Ieraci appeared at the Federal Parliament Community Affairs Legislation Committee into the Federal No jab - No pay legislation. She has also spoken in the media warning the public against the Australian Vaccination-risks Network (AVN) and started an online petition to warn about the dangers of them.

=== Emergency medicine ===
Ieraci is vocal in supporting better processes and structures for emergency medicine. Her conference presentations have been greeted with applause and support, and she has been quoted on aspects of delivering best practice emergency medicine in both the press and in medical journals. At a meeting of the Australasian College for Emergency Medicine she spoke of the burden upon emergency departments due to the level of inexperience of a number of junior doctors.

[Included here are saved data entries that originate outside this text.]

Lemma setRow_wf n m k t : set_key k -> aux_wf (mem m) t -> aux_wf (mem (setRow n m k)) t.
Proof. intros Hk Hm. unfold setRow. case_decide; [done|]. cbn. by apply put_set_wf. Qed.

Lemma numRow_wf m k n t : num_key k -> u64_ok n -> aux_wf (mem m) t -> aux_wf (mem (numRow m k n)) t.
Proof. intros Hk Hn Hm. unfold numRow. cbn. by apply put_num_wf. Qed.

(** ** The postings of a transaction *)

(** Every group of the map is a posting group and its payload fits. *)
Definition posts_wf (p : gmap bytes Z) : Prop :=
  forall g v, p !! g = Some v -> posting_group g /\ 0 <= v /\ (0 < PayloadBits g -> v < 2 ^ PayloadBits g).

Lemma or_post_wf k r p :
  posts_wf p -> posting_group k -> 0 <= r -> (0 < PayloadBits k -> r < 2 ^ PayloadBits k) -> posts_wf (or_post k r p).
Proof.
  intros Hp Hk Hr Hb g v. unfold or_post. destruct (decide (g = k)) as [->|Hne].
  - rewrite lookup_insert_eq. intros [= <-]. split; [done|].
    assert (Hold : tri_ok (k, 0, default 0 (p !! k))).
    { unfold tri_ok, u64_ok. cbn. destruct (p !! k) as [w|] eqn:E; cbn [default from_option id fst snd].
      - destruct (Hp k w E) as (_ & ? & ?). split_and!; done || lia.
      - split_and!; [lia..|]. intros. apply Z.pow_pos_nonneg; lia. }
    destruct (tri_ok_lor k 0 _ r Hold) as (_ & H1 & H2); [by unfold tri_ok, u64_ok; cbn|]. by split.
  - rewrite lookup_insert_ne by done. apply Hp.
Qed.

Lemma role_wf a r p : posts_wf p -> addr_valid a -> 0 <= r < 32 -> posts_wf (role a r p).
Proof.
  intros Hp Ha Hr. unfold role. destruct Ha as [->|Ha]; [done|]. rewrite Ha. change (0 <? 20) with true. cbv match.
  apply or_post_wf; [done|by apply posting_group_store|lia|]. intros _. change (PayloadBits (AddrPrefix a)) with 5. lia.
Qed.

Lemma tval_posts_wf topic0 : len topic0 = 32 -> forall topics i p,
  (1 <= i)%nat -> posts_wf p -> Forall (fun t => len t = 32) topics -> posts_wf (tval_posts i topic0 topics p).
Proof.
  intros H0. induction topics as [|t topics IH]; intros i p Hi Hp Ht; cbn [tval_posts]; [done|].
  apply Forall_cons in Ht as [Htl Ht]. destruct (Nat.leb_spec i 3); [|done]. apply IH; [lia| |done].
  apply or_post_wf; [done|by apply posting_group_store| |].
  - apply Z.shiftl_nonneg. lia.
  - intros _. change (PayloadBits (TValGroup t topic0)) with 3. rewrite Z.shiftl_mul_pow2, Z.mul_1_l by lia.
    apply Z.pow_lt_mono_r; lia.
Qed.

Lemma logPostings_wf p l : posts_wf p -> log_valid l -> posts_wf (logPostings p (Emitter l) (LTopics l)).
Proof.
  intros Hp (He & Ht). unfold logPostings.
  assert (H0 : len (match LTopics l with [] => zeroHash | t :: _ => t end) = 32).
  { destruct (LTopics l); [done|]. by apply Forall_inv in Ht. }
  set (topic0 := match LTopics l with [] => zeroHash | t :: _ => t end) in *.
  apply tval_posts_wf; [done|lia| |by apply Forall_tail].
  apply or_post_wf; [|by apply posting_group_store|lia|done].
  destruct (LTopics l); [done|]. apply or_post_wf; [done|by apply posting_group_store|lia|done].
Qed.

Lemma tx_posts_wf t : tx_valid t -> posts_wf (tx_posts t).
Proof.
  intros (_ & _ & Hs & Ht & Hc & Hf & Hl). unfold tx_posts.
  assert (H0 : posts_wf ∅) by (intros g v; by rewrite lookup_empty).
  set (p1 := role (Created t) _ _).
  assert (H1 : posts_wf p1) by (repeat apply role_wf; try done; unfold RoleSender, RoleRecipient, RoleCreated; lia).
  assert (H2 : forall l p, posts_wf p -> Forall addr_valid l -> posts_wf (fold_left (fun p a => role a RoleFrame p) l p)).
  { induction l as [|a l IH]; intros p Hp Hl'; cbn [fold_left]; [done|]. apply Forall_cons in Hl' as [Ha Hl'].
    apply IH; [|done]. apply role_wf; [done|done|unfold RoleFrame; lia]. }
  specialize (H2 (FrameAddrs t) p1 H1 Hf). revert Hl H2. generalize (fold_left (fun p a => role a RoleFrame p) (FrameAddrs t) p1).
  induction (TLogs t) as [|l ls IH]; intros p Hl Hp; cbn [fold_left]; [done|]. apply Forall_cons in Hl as [Hl0 Hl].
  apply IH; [done|]. apply logPostings_wf; [|done]. apply role_wf; [done|right; apply Hl0|unfold RoleEmitter; lia].
Qed.

Lemma logSets_wf l : log_valid l -> Forall set_key (logSets (Emitter l) (LTopics l)).
Proof.
  intros (He & Ht). unfold logSets. destruct (LTopics l) as [|t0 rest]; [constructor|]. apply Forall_cons in Ht as [H0 Ht].
  generalize 1%nat. induction rest as [|t rest IH]; intros i; cbn [set_keys]; [constructor|].
  apply Forall_cons in Ht as [Htl Ht]. destruct (i <=? 3)%nat; constructor; [|by apply IH].
  exists t0, (Z.of_nat i), t, (Emitter l). by split_and!.
Qed.

(** ** Blocks *)

Lemma tx_hash_key h : len h = 32 -> num_key (TxHashKey h).
Proof. intros Hh. exists PrefixTxHash, h. split_and!; [set_solver|done..]. Qed.
Lemma blk_hash_key h : len h = 32 -> num_key (BlkHashKey h).
Proof. intros Hh. exists PrefixBlkHash, h. split_and!; [set_solver|done..]. Qed.
Lemma cid_key h : len h = 32 -> num_key (CidKey h).
Proof. intros Hh. exists PrefixCid, h. split_and!; [set_solver|done..]. Qed.
#[local] Hint Resolve tx_hash_key blk_hash_key cid_key Sha256.len_Sum256 : codec.

Lemma add_tx_wf m n t m' :
  add_tx m n t = Ok m' -> tx_valid t -> u64_ok n -> aux_wf (mem m) n -> aux_wf (mem m') n.
Proof.
  intros E Ht Hn Hm. pose proof Ht as (Hh & Hst & _ & _ & _ & _ & Hl). unfold add_tx in E.
  apply rbind_Ok in E as (m1 & E1 & E). apply rbind_Ok in E as (m2 & E2 & E). apply rbind_Ok in E as (m3 & E3 & E).
  injection E as <-. apply (chainRow_wf _ _ _ _ _ n) in E1; [|done]. apply (chainRow_wf _ _ _ _ _ n) in E2; [|done].
  apply (chainRow_wf _ _ _ _ _ n) in E3; [|done].
  apply (fold_wf _ srow_valid); [intros; by apply stateRow_wf|done|].
  apply (fold_wf _ set_key); [intros; by apply setRow_wf| |].
  { clear -Hl. induction Hl as [|l ls Hl0 _ IH]; cbn [map concat]; [constructor|]. apply Forall_app. split; [by apply logSets_wf|done]. }
  apply (fold_wf _ (fun g => is_Some (tx_posts t !! g))).
  - intros m0 g [v Hv] H0. unfold postRow. cbn [write with_mem mem]. rewrite Hv.
    destruct (tx_posts_wf t Ht g v Hv) as (Hg & Hv0 & Hvb). apply put_post_wf; [done|done|]. by split_and!.
  - apply Forall_forall. intros g Hg. unfold sortedKeys in Hg. rewrite merge_sort_Permutation in Hg.
    apply list_elem_of_fmap in Hg as ([k v] & -> & Hg). apply elem_of_map_to_list in Hg. cbn. eauto.
  - apply numRow_wf; auto with codec.
Qed.

Lemma add_txs_wf txs : forall m n m',
  add_txs m n txs = Ok m' -> Forall tx_valid txs -> 0 <= n -> n + len txs < 2 ^ 64 -> aux_wf (mem m) n ->
  aux_wf (mem m') (n + len txs).
Proof.
  induction txs as [|t txs IH]; intros m n m' E Ht Hn Hb Hm; cbn [add_txs] in E.
  - injection E as <-. lens. by rewrite Z.add_0_r.
  - apply rbind_Ok in E as (m1 & E1 & E). apply Forall_cons in Ht as [Ht0 Ht]. lens. pose proof (len_nonneg txs).
    rewrite u64_small in E by (unfold u64_ok; lia). apply (add_tx_wf _ _ _ _ E1 Ht0) in Hm; [|unfold u64_ok; lia].
    replace (n + (1 + len txs)) with (n + 1 + len txs) by lia. apply (IH m1 _ _ E); [done|lia|lia|].
    by apply (aux_later _ n); [lia|].
Qed.

Section Blocks.
Context (Keccak256 : bytes -> bytes) (EncodeBare : bytes -> list bytes -> res bytes).
Hypothesis keccak_len : forall x, len (Keccak256 x) = 32.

She is involved with the Network of Women in Emergency Medicine (NoWEM) group which is "a community of Emergency Physicians celebrating and promoting the advancement of women in medicine in Australasia."

Ieraci has been involved with researching and problem solving around issues associated with integrating large eHealth IT systems. She is also currently working for better patient management in, and community expectations of, Australian emergency departments. Her publicly expressed opinions on emergency management issues have not been without criticism.

== Works ==
- Textbook of adult emergency medicine (contributor) - Churchill Livingstone Elsevier
- Emergency medicine : the principles of practice (contributor) - Churchill Livingstone
- Access block in NSW hospitals, 1999–2001: does the definition matter? - MJA
- Impact of a chest-pain guideline on clinical decision-making - MJA
- Redefining the physician's role in the era of online health information - MJA
- Good HIT and bad HIT - MJA
- EMERGENCY: Real stories from Australia’s ED doctor (contributor) - ACEM & Penguin
- Is there equity in emergency medical care? Waiting times and walk-outs in South Western Sydney hospital emergency departments - Australian Health Review
- 13 publications - Sue Ieraci's research while affiliated with Liverpool Hospital and other places.